Dance [1] is a volatile art form: as quickly as it appears on stage, as quickly it disappears without physical traces, and the only thing remaining is the memory in the minds and bodies of the spectators. This is the beauty and the problem of Dance, at the same time: it only lives in the time-space frame of dancers performing in front of an audience. On a theatre stage, movement becomes “a medium for the transference of an aesthetic and emotional concept from the consciousness of one individual to another” [2] and passes through some meta-kinesthetic [3] information, such as emotions, feelings, sensations that can only be felt within a live performance. Is there a way that these elements can survive into a recording of a live performance?

The ephemeral nature of Dance itself makes it very difficult to not only record or notate choreographic scores, but also to reproduce choreographies faithfully. This issue has always been present in the history of modern western dance tradition [4], since the beginning of Ballet, “for ballets which have in them choreography worthy of the name suffer very badly in transmission.” [5] In passing a dance from choreographer to dancer there are adaptations and modifications, or even when a ballet role is passed over from a dancer to another; moreover, the changes are cumulative, “so that after a few years the choreographer (if still alive) can hardly recognize his handiwork.” [6] On top of that, unless a choreography is extremely bi-dimensional end almost robotic, writing down a choreographic score for archiving purposes is extremely hard. Different systems of writing notations have sprouted throughout history, even before the appearance of Ballet.
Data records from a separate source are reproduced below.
(* ===== verification/CloudBridge.v ===== *)
(** * The cloud end of the bridge

    [cloud/vzconn/bridge/bridge.go], [grpc.go] and [metrics.go], and the topics of
    [cloud/shared/vzshard/vzshard.go]: the service that every Vizier connects to
    registers it and carries messages between its stream and the NATS of the cloud. *)

From S2P Require Import Prelude GoLib Uuid Messages MessageBus K8sMessages QueryMessages ScriptSource BridgeMessages.
From Stdlib Require Import Ascii.
Import cvmsgspb vzconnpb cloudpb.

(** ** Topics *)

Module vzshard.
Section shard.
Context `{U : UUIDLib}.

Fixpoint hex_digits (fuel : nat) (n : N) (acc : string) : string :=
  match fuel with
  | O => acc
  | S fuel =>
    let acc := String (hex_digit (n mod 16)) acc in
    if (n / 16 =? 0)%N then acc else hex_digits fuel (n / 16) acc
  end.

(** [fmt.Sprintf] with the verb 02x. *)
Definition shardIntToHex (i : Z) : string :=
  let digits := hex_digits (S (N.to_nat (N.log2 (Z.to_N (Z.abs i))))) (Z.to_N (Z.abs i)) "" in
  if (i <? 0)%Z then "-" +:+ digits
  else if (String.length digits <? 2)%nat then "0" +:+ digits else digits.

(** The shards between the flags [minShard] and [maxShard]; [make] panics on a negative
    length. *)
Definition GenerateShardRange {S} (minShard maxShard : Z) : M S (list string) :=
  if (maxShard - minShard + 1 <? 0)%Z then panic (PanicMsg "makeslice: len out of range")
  else mret (shardIntToHex <$> seqZ minShard (maxShard - minShard + 1)).

(** The last byte. *)
Definition VizierIDToShard (vizierID : uuid) : string := Sprintf_x (String.substring 15 1 (uuid_Bytes vizierID)).

Definition C2VTopic (topic : string) (vizierID : uuid) : string := "c2v." +:+ uuid_String vizierID +:+ "." +:+ topic.
Definition C2VDurableTopic (topic : string) (vizierID : uuid) : string := C2VTopic ("Durable" +:+ topic) vizierID.
Definition V2CTopic (topic : string) (vizierID : uuid) : string :=
  "v2c." +:+ VizierIDToShard vizierID +:+ "." +:+ uuid_String vizierID +:+ "." +:+ topic.
Definition V2CDurableTopic (topic : string) (vizierID : uuid) : string := V2CTopic ("Durable" +:+ topic) vizierID.
End shard.
End vzshard.

(** [strings.Contains]. *)
Fixpoint strings_Contains (s sub : string) : bool :=
  HasPrefix s sub || match s with EmptyString => false | String _ s => strings_Contains s sub end.

(** [msgbus.Streamer]. *)
Class Streamer (T : Type) := { st_Publish : string → string → M T unit }.
(** The server side of a stream of [NATSBridge]. *)
Class NATSBridgeServer (R : Type) := { srv_Send : C2VBridgeMessage → M R unit }.
(** The Vizier manager, and the deployments it knows. *)
Class VZMgrServiceClient (W : Type) := {
  vzmgr_VizierConnected : RegisterVizierRequest → M W RegisterVizierAck;
  vzmgr_RegisterVizierDeployment : string → string → string → M W (option UUIDpb * string)
}.

(** ** Errors *)

(** The errors of the package, which are compared by identity, and others. *)
Inductive bridge_error : Type :=
| ErrMissingRegistrationMessage
| ErrBadRegistrationMessage
| ErrRegistrationFailedUnknown
| ErrRegistrationFailedNotFound
| ErrRequestChannelClosed
| OtherError (err : error).

Definition bridge_error_string (err : bridge_error) : string :=
  match err with
  | ErrMissingRegistrationMessage => "Expected registration message"
  | ErrBadRegistrationMessage => "Malformed registration message"
  | ErrRegistrationFailedUnknown => "registration failed unknown"
  | ErrRegistrationFailedNotFound => "registration failed not found"
  | ErrRequestChannelClosed => "request channel already closed"
  | OtherError err => error_string err
  end.

(** The case of [ErrMissingRegistrationMessage] is empty and does not fall through. *)
Definition convertToGRPCErr (err : bridge_error) : error :=
  match err with
  | OtherError ErrContextCanceled => GrpcStatus codes.Canceled (bridge_error_string err)
  | ErrBadRegistrationMessage => GrpcStatus codes.InvalidArgument (bridge_error_string err)
  | ErrRegistrationFailedUnknown => GrpcStatus codes.Unknown (bridge_error_string err)
  | ErrRegistrationFailedNotFound => GrpcStatus codes.NotFound (bridge_error_string err)
  | ErrRequestChannelClosed => GrpcStatus codes.Canceled (bridge_error_string err)
  | _ => GrpcStatus codes.Unknown (bridge_error_string err)
  end.

(** ** The controller of a stream *)

(** The capacity of its channels. *)
Definition controller_capacity : nat := 4096.

Section controller.
Context `{U : UUIDLib} `{N : NatsConn} {T R W : Type}.
Context `{!Streamer T} `{!NATSBridgeServer R} `{!VZMgrServiceClient W}.
Context `{!Proto C2VMessage} `{!Proto V2CMessage} `{!AnyProto RegisterVizierRequest} `{!AnyProto RegisterVizierAck}.

(** [streamID] tells the controllers of a cluster apart. *)
Record NATSBridgeController := mkController {
  streamID : uuid;
  clusterID : uuid;
  c_grpcOutCh : list C2VBridgeMessage;
  c_grpcInCh : list V2CBridgeMessage;
  c_quitCh : bool;
  c_subCh : list (string * string)
}.

(** The controller, its connections and the other side. *)
Record cstate := mkCState { ctl : NATSBridgeController; cnc : nconn; streamer : T; srv : R; mgr : W }.

Definition on_ctl (f : NATSBridgeController → NATSBridgeController) : M cstate unit :=
  modify (λ s, mkCState (f (ctl s)) (cnc s) (streamer s) (srv s) (mgr s)).
Definition on_srv {A} (m : M R A) : M cstate A := zoom srv (λ r s, mkCState (ctl s) (cnc s) (streamer s) r (mgr s)) m.
Definition on_mgr {A} (m : M W A) : M cstate A := zoom mgr (λ w s, mkCState (ctl s) (cnc s) (streamer s) (srv s) w) m.
Definition on_streamer {A} (m : M T A) : M cstate A := zoom streamer (λ t s, mkCState (ctl s) (cnc s) t (srv s) (mgr s)) m.
Definition cPublish (topic data : string) : M cstate unit := λ s,
  match nc_Publish topic data (cnc s) with
  | (None, c) => (Ret tt, mkCState (ctl s) c (streamer s) (srv s) (mgr s))
  | (Some e, c) => (Err e, mkCState (ctl s) c (streamer s) (srv s) (mgr s))
  end.

Definition NewNATSBridgeController (streamID clusterID : uuid) : NATSBridgeController :=
  mkController streamID clusterID [] [] false [].

Definition set_channels (out : list C2VBridgeMessage) (inn : list V2CBridgeMessage) (sub : list (string * string))
    (c : NATSBridgeController) : NATSBridgeController :=
  mkController (streamID c) (clusterID c) out inn (c_quitCh c) sub.

Definition getRemoteSubject (c : NATSBridgeController) (topic : string) : string :=
  let prefix := "c2v." +:+ uuid_String (clusterID c) +:+ "." in
  if HasPrefix topic prefix then String.substring (String.length prefix) (String.length topic - String.length prefix) topic
  else "".

(** A full channel blocks. *)
Definition sendNATSMessageToGRPC (subject data : string) : M cstate unit :=
  c2vMsg ← lift_sum (Unmarshal (A := C2VMessage) data);
  s ← get_state;
  let outMsg := mkC2VBridgeMessage (getRemoteSubject (ctl s) subject) (c2v_Msg c2vMsg) in
  if (length (c_grpcOutCh (ctl s)) <? controller_capacity)%nat
  then on_ctl (λ c, set_channels (c_grpcOutCh c ++ [outMsg]) (c_grpcInCh c) (c_subCh c) c)
  else panic Hang.

Definition sendMessageToMessageBus (msg : V2CBridgeMessage) : M cstate unit :=
  s ← get_state;
  b ← lift_sum (Marshal (mkV2CMessage (uuid_String (clusterID (ctl s))) "" (SessionId msg) (bm_Msg msg)));
  let topic := vzshard.V2CTopic (bm_Topic msg) (clusterID (ctl s)) in
  if strings_Contains topic "Durable" then on_streamer (st_Publish topic b) else cPublish topic b.

(** What the loop of [_run] takes; the count of bytes of a message reads its contents. *)
Inductive run_input : Type := FromSub (subject data : string) | FromGRPC (msg : V2CBridgeMessage).

Definition run_round (i : run_input) : M cstate unit :=
  match i with
  | FromSub subject data => sendNATSMessageToGRPC subject data
  | FromGRPC msg => _ ← deref (bm_Msg msg); sendMessageToMessageBus msg
  end.

(** ** Registration *)

(** The credentials of a cluster are signed, or not. *)
Definition handleRegisterMessage (creds : error + string) (msg : RegisterVizierRequest) : M cstate (option bridge_error) :=
  match creds with
  | inl err => mret (Some (OtherError err))
  | inr _ =>
    vzmgrResp ← try (on_mgr (vzmgr_VizierConnected msg));
    match vzmgrResp with
    | inl err => mret (Some (OtherError err))
    | inr vzmgrResp =>
      match MarshalAny vzmgrResp with
      | inl err => mret (Some (OtherError err))
      | inr respAsAny =>
        sendErr ← try (on_srv (srv_Send (mkC2VBridgeMessage "registerAck" (Some respAsAny))));
        match ack_Status vzmgrResp with
        | ST_OK => match sendErr with inl err => mret (Some (OtherError err)) | inr _ => mret None end
        | ST_FAILED_NOT_FOUND => mret (Some ErrRegistrationFailedNotFound)
        | ST_UNKNOWN => mret (Some ErrRegistrationFailedUnknown)
        end
      end
    end
  end.

(** [NATSBridge] up to the start of a controller: its first message, the new stream ID. *)
Definition NATSBridge (first : error + V2CBridgeMessage) (creds : error + string) (streamID : uuid) : M cstate (option error) :=
  match first with
  | inl err => mret (Some (convertToGRPCErr (OtherError err)))
  | inr msg =>
    if negb (bool_decide (bm_Topic msg = "register")) then mret (Some (convertToGRPCErr ErrMissingRegistrationMessage))
    else
      match UnmarshalAny (T := RegisterVizierRequest) (bm_Msg msg) with
      | inl _ => mret (Some (convertToGRPCErr ErrBadRegistrationMessage))
      | inr registerMsg =>
        err ← handleRegisterMessage creds registerMsg;
        match err with
        | Some err => mret (Some (convertToGRPCErr err))
        | None =>
          _ ← on_ctl (λ _, NewNATSBridgeController streamID (UUIDFromProtoOrNil (Some (rv_VizierID registerMsg))));
          mret None
        end
      end
  end.

(** [RegisterVizierDeployment]: the metadata of the call, if any, and the token. *)
Definition RegisterVizierDeployment (md : option (list string)) (token : error + string) (req : RegisterVizierDeploymentRequest)
    : M cstate RegisterVizierDeploymentResponse :=
  match md with
  | None => fail (GrpcStatus codes.NotFound "Could not get metadata from incoming md")
  | Some [] => fail (GrpcStatus codes.Unauthenticated "Deploy key not included")
  | Some (deployKey :: _) =>
    _ ← lift_sum token;
    resp ← on_mgr (vzmgr_RegisterVizierDeployment (K8sClusterUID req) (K8sClusterName req) deployKey);
    mret (mkRegisterDeploymentResponse resp.1 resp.2)
  end.

(** ** Metrics *)

(** The controllers by their cluster; a controller is known by its stream. *)
Definition Register (b : NATSBridgeController) (m : gmap string NATSBridgeController) : gmap string NATSBridgeController :=
  <[uuid_String (clusterID b) := b]> m.
Definition Unregister (b : NATSBridgeController) (m : gmap string NATSBridgeController) : gmap string NATSBridgeController :=
  let cid := uuid_String (clusterID b) in
  match m !! cid with
  | Some val => if bool_decide (streamID val = streamID b) then delete cid m else m
  | None => m
  end.

Definition cut_before (sep : ascii) : string → string :=
  fix go s := match s with EmptyString => EmptyString | String a s => if Ascii.eqb a sep then EmptyString else String a (go s) end.
Definition cleanVizierToCloudMessageKind (s : string) : string :=
  if HasPrefix s "reply-" then "reply" else cut_before ":" s.
Definition cleanCloudToVizierMessageKind (s : string) : string :=
  (fix go s acc := match s with
   | EmptyString => acc
   | String a s => if Ascii.eqb a "." then go s s else go s acc
   end) s s.

(** The values of the three gauges: the messages of the cloud on NATS, and what is
    published as the queues to and from the Vizier. *)
Definition Collect (b : NATSBridgeController) : nat * nat * nat :=
  (length (c_subCh b), length (c_grpcInCh b), length (c_grpcOutCh b)).
End controller.

(** ** Facts *)

(** Every Vizier is in a shard, under the default flags. *)
Lemma shard_of_byte (a : ascii) : Sprintf_x (String a "") = vzshard.shardIntToHex (Z.of_N (N_of_ascii a)).
Proof. destruct a as [[] [] [] [] [] [] [] []]; vm_compute; reflexivity. Qed.

Lemma substring_last s n : String.length s = S n → ∃ a, String.substring n 1 s = String a "".
Proof.
  revert n. induction s as [|a s IH]; intros n H; [done|]. destruct n as [|n]; cbn in *.
  - exists a. by destruct s.
  - apply IH. lia.
Qed.

Lemma vizier_in_shard `{U : UUIDLib} `{US : !UUIDSpec U} (v : uuid) {S} (s : S) :
  ∃ shards, vzshard.GenerateShardRange 0 255 s = (Ret shards, s) ∧ vzshard.VizierIDToShard v ∈ shards.
Proof.
  eexists. split; [reflexivity|]. unfold vzshard.VizierIDToShard. destruct (substring_last (uuid_Bytes v) 15) as (a & ->); [apply uuid_Bytes_length|].
  rewrite shard_of_byte. apply list_elem_of_fmap_2, elem_of_seqZ.
  pose proof (N_ascii_bounded a). split; [lia|]. change (0 + (255 - 0 + 1))%Z with 256%Z. lia.
Qed.

Section facts.
Context `{U : UUIDLib} `{US : !UUIDSpec U}.

(** The topic of the cloud for a Vizier is the topic the Vizier gets. *)
Lemma remote_subject (c : NATSBridgeController (U := U)) topic : getRemoteSubject c (vzshard.C2VTopic topic (clusterID c)) = topic.
Proof.
  unfold getRemoteSubject, vzshard.C2VTopic. set (p := "c2v." +:+ uuid_String (clusterID c) +:+ ".").
  assert (E : "c2v." +:+ uuid_String (clusterID c) +:+ "." +:+ topic = p +:+ topic) by (unfold p; by rewrite !str_app_assoc).
  rewrite E, HasPrefix_app. clear E. generalize p as q. intros q. rewrite length_str_app. replace (String.length q + String.length topic - String.length q)%nat with (String.length topic) by lia.
  induction q as [|a q IH]; [apply substring_all|apply IH].
Qed.

(** A character that a string does not have. *)
Lemma contains_char a sub s : all_chars (λ b, negb (Ascii.eqb b a)) s = true → strings_Contains s (String a sub) = false.
Proof.
  induction s as [|b s IH]; [done|]. cbn. intros [H1 H2]%andb_prop. unfold HasPrefix. cbn.
  destruct (ascii_dec a b) as [->|Hne]; [by rewrite Ascii.eqb_refl in H1|]. by apply IH.
Qed.

Lemma all_chars_impl (p q : ascii → bool) s : (∀ a, p a = true → q a = true) → all_chars p s = true → all_chars q s = true.
Proof. intros H. induction s as [|a s IH]; [done|]. cbn. intros [H1 H2]%andb_prop. by rewrite H, IH. Qed.

Lemma uuid_char_not_D a : uuid_char a = true → negb (Ascii.eqb a "D") = true.
Proof. destruct a as [[] [] [] [] [] [] [] []]; cbn; done. Qed.

(** Replies do not go to the durable topics. *)
Lemma reply_not_durable (c r : uuid) : strings_Contains (vzshard.V2CTopic ("reply-" +:+ uuid_String r) c) "Durable" = false.
Proof.
  apply contains_char. unfold vzshard.V2CTopic. rewrite !MemUuid.all_chars_app. cbn [all_chars Ascii.eqb Bool.eqb negb andb].
  unfold vzshard.VizierIDToShard. rewrite !(all_chars_impl uuid_char _ _ uuid_char_not_D) by first [apply MemUuid.all_chars_hex|apply uuid_String_chars].
  reflexivity.
Qed.
End facts.

(** A stream whose first message is not the registration is refused, and not as an
    invalid argument. *)
Lemma first_message_must_register `{U : UUIDLib} `{N : NatsConn} {T R W} `{!NATSBridgeServer R} `{!VZMgrServiceClient W}
    `{!AnyProto RegisterVizierRequest} `{!AnyProto RegisterVizierAck} msg creds id (s : cstate (U := U) (N := N) (T := T) (R := R) (W := W)) :
  bm_Topic msg ≠ "register" → NATSBridge (inr msg) creds id s = (Ret (Some (GrpcStatus codes.Unknown "Expected registration message")), s).
Proof. intros H. cbn. by rewrite bool_decide_eq_false_2. Qed.

(** A message without contents from a Vizier panics. *)
Lemma empty_message_panics `{U : UUIDLib} `{N : NatsConn} {T R W} `{!Streamer T} `{!Proto V2CMessage} `{!Proto C2VMessage} msg
    (s : cstate (U := U) (N := N) (T := T) (R := R) (W := W)) :
  bm_Msg msg = None → run_round (FromGRPC msg) s = (Crash NilDeref, s).
Proof. intros H. cbn. by rewrite H. Qed.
Some post-modern and contemporary choreographers, who are not interested in perfect precision, have released their own personal notes, drawings or interpretive texts for dancers to be able to interpret and re-enact them as they please. As a contemporary dancer and lover of post-modernism (as a philosophical concept), I wish that cultural institutions would facilitate this: collecting as much media directly from the artists’ hands can give a great understanding of their body or work, but also could be the source of re-interpretations of their works in so many renditions that we could fill up theatres for the next century. Another step forward has been done by dance companies that have shifted from “notation” to “annotation” that “operates without symbols and uses language as a complement to images.” [7]

It has been clear that writing scores is not enough to understand choreographers’ works, so in the past four decades video-recordings have become the main tool for preserving choreography. This is a good method, especially if accompanied by annotations and drawings as in the beautiful example of Anne Teresa de Keersmaeker’s revival and recording of her first four pieces [8]. However, it still lacks in transmitting the real essence of Dance. I’m not only talking about the sweat of the dancer, the warmth of the lights of the theatre or the feeling of excitement shared by audience and performers alike in a live setting, but I’m also talking about all that mass of meta-kinesthetic material, which we previously mentioned. Audio-visual materials transfer a tridimensional performance to a flat screen. Both in written scores and in video recordings, the sensorial is lost.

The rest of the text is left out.